Peter and coverity report:

	We've passed '&data' to address_space_write(), which means "read
	from the address on the stack where the function argument 'data'
	lives", so instead of writing 64 bytes of data to the guest ,
	we'll write 64 bytes which start with a host pointer value and
	then continue with whatever happens to be on the host stack
	after that.

Indeed the intention was to write 64 bytes of data at the address given.

Fix the parameter to address_space_write().

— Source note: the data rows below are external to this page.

Lemma follows_propagate_edge outputs s e s' :
  propagate_edge cg sched check outputs (Some s) e = Some s' → R s s'.
Proof using Hcheck Follows0.
  unfold propagate_edge. cbn [mbind option_bind]. destruct (pm_find _ _) as [x|]; [|by intros [= <-]].
  destruct (stateByIndex s _) as [dest|]; [|by intros [= <-]]. destruct (oe_dest_port_index e) as [k|]; [|by intros [= <-]].
  destruct (nd_queues dest !! k); [|by intros [= <-]]. destruct (queue_push s _ k x) as [s1 ok] eqn:Hp. apply follows_push in Hp.
  destruct ok; [intros Ht%follows_try; by etrans|]. intros [= <-]. etrans; [exact Hp|]. unfold recordQueueRejection.
  etrans; [|by apply fw_observe]. quiet.
Qed.
End Cascade.

(** A fold that may fail. *)
Lemma follows_fold {A} (f : option Engine → A → option Engine) l s s' :
  (∀ a, f None a = None) → (∀ s a s', f (Some s) a = Some s' → R s s') → foldl f (Some s) l = Some s' → R s s'.
Proof.
  intros Hn Hf. revert s. induction l as [|a l IH]; intros s; simpl; [by intros [= <-]|].
  destruct (f (Some s) a) as [s1|] eqn:Ha.
  - intros Hl%IH. etrans; [by eapply Hf|done].
  - intros Hl. exfalso. clear -Hn Hl. induction l as [|b l IH]; simpl in Hl; [done|]. rewrite Hn in Hl. by apply IH.
Qed.

Lemma follows_propagate check s i outputs s' : (∀ s i s' b, check s i = Some (s', b) → R s s') →
  propagateOutputs_with cg sched check s i outputs = Some s' → R s s'.
Proof.
  intros Hc. unfold propagateOutputs_with. destruct (e_stopFlag s); [by intros [= <-]|]. apply follows_fold; [done|].
  intros s1 e s2. by apply follows_propagate_edge.
Qed.

Lemma follows_sink s : R s (recordSinkEndOfStream cg s).
Proof. unfold recordSinkEndOfStream. repeat case_match; try quiet. etrans; [|by apply fw_observe]. quiet. Qed.

Lemma follows_check fuel s i s' b : checkNodeEndOfStream cg sched onEndOfStream elapsed fuel s i = Some (s', b) → R s s'.
Proof.
  revert s i s' b. induction fuel as [|fuel IH]; intros s i s' b; cbn [checkNodeEndOfStream]; [done|].
  destruct (_ || _); [by intros [= <- _]|]. destruct (stateByIndex s i) as [nd|] eqn:Hi; [|by intros [= <- _]].
  destruct (nd_eos_propagated nd); [by intros [= <- _]|]. destruct (negb (allInputPortsDrained nd)); [by intros [= <- _]|].
  destruct (negb (claimable _)); [by intros [= <- _]|]. set (s1 := upd_node s i _). destruct (run_flush _ _ s1 nd) as [s2 outputs] eqn:Hf.
  assert (R s s1) as E1 by quiet. assert (R s s2) as E2.
  { etrans; [exact E1|]. eapply fw_flush; [|exact Hf]. rewrite (fw_names _ _ E1). by eapply named_at. }
  clear Hf.
  set (o := match outputs with [] => Some s2 | _ => _ end). destruct o as [s3|] eqn:Ho; [|done]. cbn [mbind option_bind].
  assert (R s s3) as E3.
  { etrans; [exact E2|]. unfold o in Ho. destruct outputs as [|x outputs]; [by injection Ho as <-|]. apply follows_propagate in Ho; [|apply IH].
    etrans; [|exact Ho]. case_match; quiet. }
  destruct (foldl _ (Some (set_exec s3 i COMPLETED)) _) as [s4|] eqn:Hl; [|done]. cbn [mbind option_bind]. intros [= <- _].
  apply follows_fold in Hl; [|done|].
  - etrans; [exact E3|]. etrans; [|case_match; [apply follows_sink|done]]. etrans; [|exact Hl]. quiet.
  - intros s5 e s6. cbn [mbind option_bind]. destruct (stateByIndex s5 _); [|by intros [= <-]]. unfold latchPortEos_with.
    destruct (oe_dest_port_index e) as [k|]; [|by intros [= <-]]. case_decide; [by intros [= <-]|].
    intros Hc%follows_checked; [|apply IH]. etrans; [|exact Hc]. quiet.
Qed.

Lemma follows_checkEos s i s' b : checkEos cg sched onEndOfStream elapsed s i = Some (s', b) → R s s'.
Proof. apply follows_check. Qed.

Lemma follows_tryScheduleNode s i s' : tryScheduleNode cg sched onEndOfStream elapsed s i = Some s' → R s s'.
Proof. apply follows_try, follows_checkEos. Qed.

(** ** Tasks and calls *)

Lemma follows_done s : R s (task_done cg sched s).
Proof. unfold task_done. etrans; [|apply follows_completion]. quiet. Qed.

Lemma follows_success s i nd outputs s' : handleNodeSuccess cg sched onEndOfStream elapsed s i nd outputs = Some s' → R s s'.
Proof.
  unfold handleNodeSuccess. set (s2 := if isSink cg i then _ else _).
  assert (R s s2) as E2 by (unfold s2; case_match; quiet).
  destruct (propagateOutputs _ _ _ _ s2 i outputs) as [s3|] eqn:Hp; [|done]. cbn [mbind option_bind].
  apply follows_propagate in Hp; [|apply follows_checkEos]. assert (R s s3) as E3 by (by etrans).
  set (s4 := trace_propagation s3 nd outputs (e_now s2)). assert (R s s4) as E4.
  { etrans; [exact E3|]. unfold s4, trace_propagation. destruct outputs; [done|by apply fw_trace]. }
  destruct (onNodeComplete sched true); [intros Ht%follows_tryScheduleNode|intros [= <-]]; (etrans; [exact E4|]); [|apply follows_exec].
  etrans; [|exact Ht]. apply follows_exec.
Qed.

Lemma follows_failure s i s' : handleNodeFailure cg sched onEndOfStream elapsed s i = Some s' → R s s'.
Proof.
  unfold handleNodeFailure. destruct (e_streamingMode _); [intros Ht%follows_tryScheduleNode|intros [= <-]].
  - etrans; [|exact Ht]. quiet.
  - etrans; [|apply follows_stop]. quiet.
Qed.

Lemma follows_run_node s i nd inputs s' :
  named nd ∈ names s → run_node cfg cg sched process onEndOfStream elapsed s i nd inputs = Some s' → R s s'.
Proof.
  intros Hnd. unfold run_node, run_node_with. set (s0 := bump s _). destruct (processNode _ _ s0 nd inputs) as [s1 r] eqn:Hp.
  eapply (fw_process s0) in Hp; [|exact Hnd]. set (t1 := emitTrace s1 _ _ _ _ _ _).
  assert (R s t1) as E1 by (etrans; [|exact Hp]; quiet). clear Hp.
  set (s2 := if ec_enable_statistics cfg then _ else _). assert (R s s2) as E2 by (etrans; [exact E1|unfold s2; case_match; quiet]).
  destruct (if e_stopFlag s2 then _ else _) as [s3|] eqn:H3; [|done]. cbn [mbind option_bind].
  assert (R s s3) as E3.
  { etrans; [exact E2|]. destruct (e_stopFlag s2); [injection H3 as <-; quiet|]. destruct r as [outputs|]; [|by eapply follows_failure].
    apply follows_success in H3. etrans; [|exact H3]. unfold mark_processed, record_latency. repeat case_match; quiet. }
  destruct (checkEos _ _ _ _ s3 i) as [[s4 b]|] eqn:H4; [|done]. cbn [mbind option_bind]. intros [= <-].
  apply follows_checkEos in H4. etrans; [exact E3|]. etrans; [exact H4|apply follows_done].
Qed.

Lemma follows_task s i s' : executeNodeTask cfg cg sched process onEndOfStream elapsed s i = Some s' → R s s'.
Proof.
  unfold executeNodeTask, executeNodeTask_with. destruct (stateByIndex s i) as [nd|] eqn:Hi; [|intros [= <-]; apply follows_done].
  destruct (isStopRequested s) as [s1 stop] eqn:Hs. apply follows_stopRequested in Hs.
  assert (∀ s2, R s1 s2 → R s (task_done cg sched s2)) as Hdone.
  { intros s2 E. etrans; [exact Hs|]. etrans; [exact E|apply follows_done]. }
  destruct stop; [intros [= <-]; apply Hdone; quiet|]. case_decide; [intros [= <-]; by apply Hdone|].
  destruct (gatherNodeInputs cfg _ i) as [[g ok]|] eqn:Hg; [|done]. cbn [mbind option_bind].
  apply follows_gather in Hg. assert (R s1 (ga_engine g)) as Eg by (etrans; [|exact Hg]; quiet). clear Hg.
  destruct ok.
  { assert (R s (ga_engine g)) as E by (by etrans). intros Hr%follows_run_node; [by etrans|].
    rewrite (fw_names _ _ E). by eapply named_at. }
  case_match.
  - destruct (checkEos _ _ _ _ _ i) as [[s3 b]|] eqn:H3; [|done]. cbn [mbind option_bind]. apply follows_checkEos in H3.
    assert (R s1 s3) as E3 by (etrans; [exact Eg|]; etrans; [|exact H3]; quiet).
    destruct b; [intros [= <-]; by apply Hdone|]. destruct (tryScheduleNode _ _ _ _ s3 i) as [s4|] eqn:H4; [|done].
    cbn [mbind option_bind]. intros [= <-]. apply Hdone. etrans; [exact E3|by eapply follows_tryScheduleNode].
  - destruct (handleNodeFailure _ _ _ _ _ i) as [s3|] eqn:H3; [|done]. cbn [mbind option_bind]. intros [= <-]. apply Hdone.
    etrans; [exact Eg|by eapply follows_failure].
Qed.

Lemma follows_pick_up s k i : e_pool s !! k = Some i → R s (pick_up cfg s k i).
Proof.
  intros Hk%lookup_lt_Some. unfold pick_up. set (s1 := e_set_scheduledAt _ _). set (s2 := bump s1 _).
  assert (R s s2) as E by (etrans; [by apply fw_take|fold s1; quiet]).
  destruct (stateByIndex s2 i); (etrans; [exact E|]); [by apply fw_trace|done].
Qed.

Lemma follows_run_task s k s' : run_task cfg cg sched process onEndOfStream elapsed s k = Some s' → R s s'.
Proof.
  unfold run_task. destruct (e_pool s !! k) as [i|] eqn:Hk; [|by intros [= <-]]. intros Ht%follows_task.
  etrans; [by apply follows_pick_up|exact Ht].
Qed.

Lemma follows_stamp s x s' x' : stampIncomingFrame cfg s x = (s', x') → R s s'.
Proof. unfold stampIncomingFrame. repeat case_match; intros [= <- _]; quiet. Qed.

Reported-by: Peter Maydell <peter.maydell@linaro.org>
Link: https://lore.kernel.org/all/CAFEAcA-u4sytGwTKsb__Y+_+0O2-WwARntm3x8WNhvL1WfHOBg@mail.gmail.com/
Fixes: 6bda41a69bdc ("hw/cxl: Add clear poison mailbox command support.")
Cc: Jonathan Cameron <Jonathan.Cameron@huawei.com>
Signed-off-by: Ira Weiny <ira.weiny@intel.com>
Reviewed-by: Peter Maydell <peter.maydell@linaro.org>
Reviewed-by: Michael S. Tsirkin <mst@redhat.com>
---
Compile tested only.  Jonathan please double check me.
---
 hw/mem/cxl_type3.c | 2 +-
 1 file changed, 1 insertion(+), 1 deletion(-)


---
base-commit: 3b2fe44bb7f605f179e5e7feb2c13c2eb3abbb80
change-id: 20240531-fix-poison-set-cacheline-e32bc1e74b27

Best regards,

diff --git a/hw/mem/cxl_type3.c b/hw/mem/cxl_type3.c
index 3e42490b6ce8..582412d9925f 100644
--- a/hw/mem/cxl_type3.c
+++ b/hw/mem/cxl_type3.c
@@ -1025,7 +1025,7 @@ static bool set_cacheline(CXLType3Dev *ct3d, uint64_t dpa_offset, uint8_t *data)
         as = &ct3d->hostpmem_as;
     }
 
-    address_space_write(as, dpa_offset, MEMTXATTRS_UNSPECIFIED, &data,
+    address_space_write(as, dpa_offset, MEMTXATTRS_UNSPECIFIED, data,
                         CXL_CACHE_LINE_SIZE);
     return true;
 }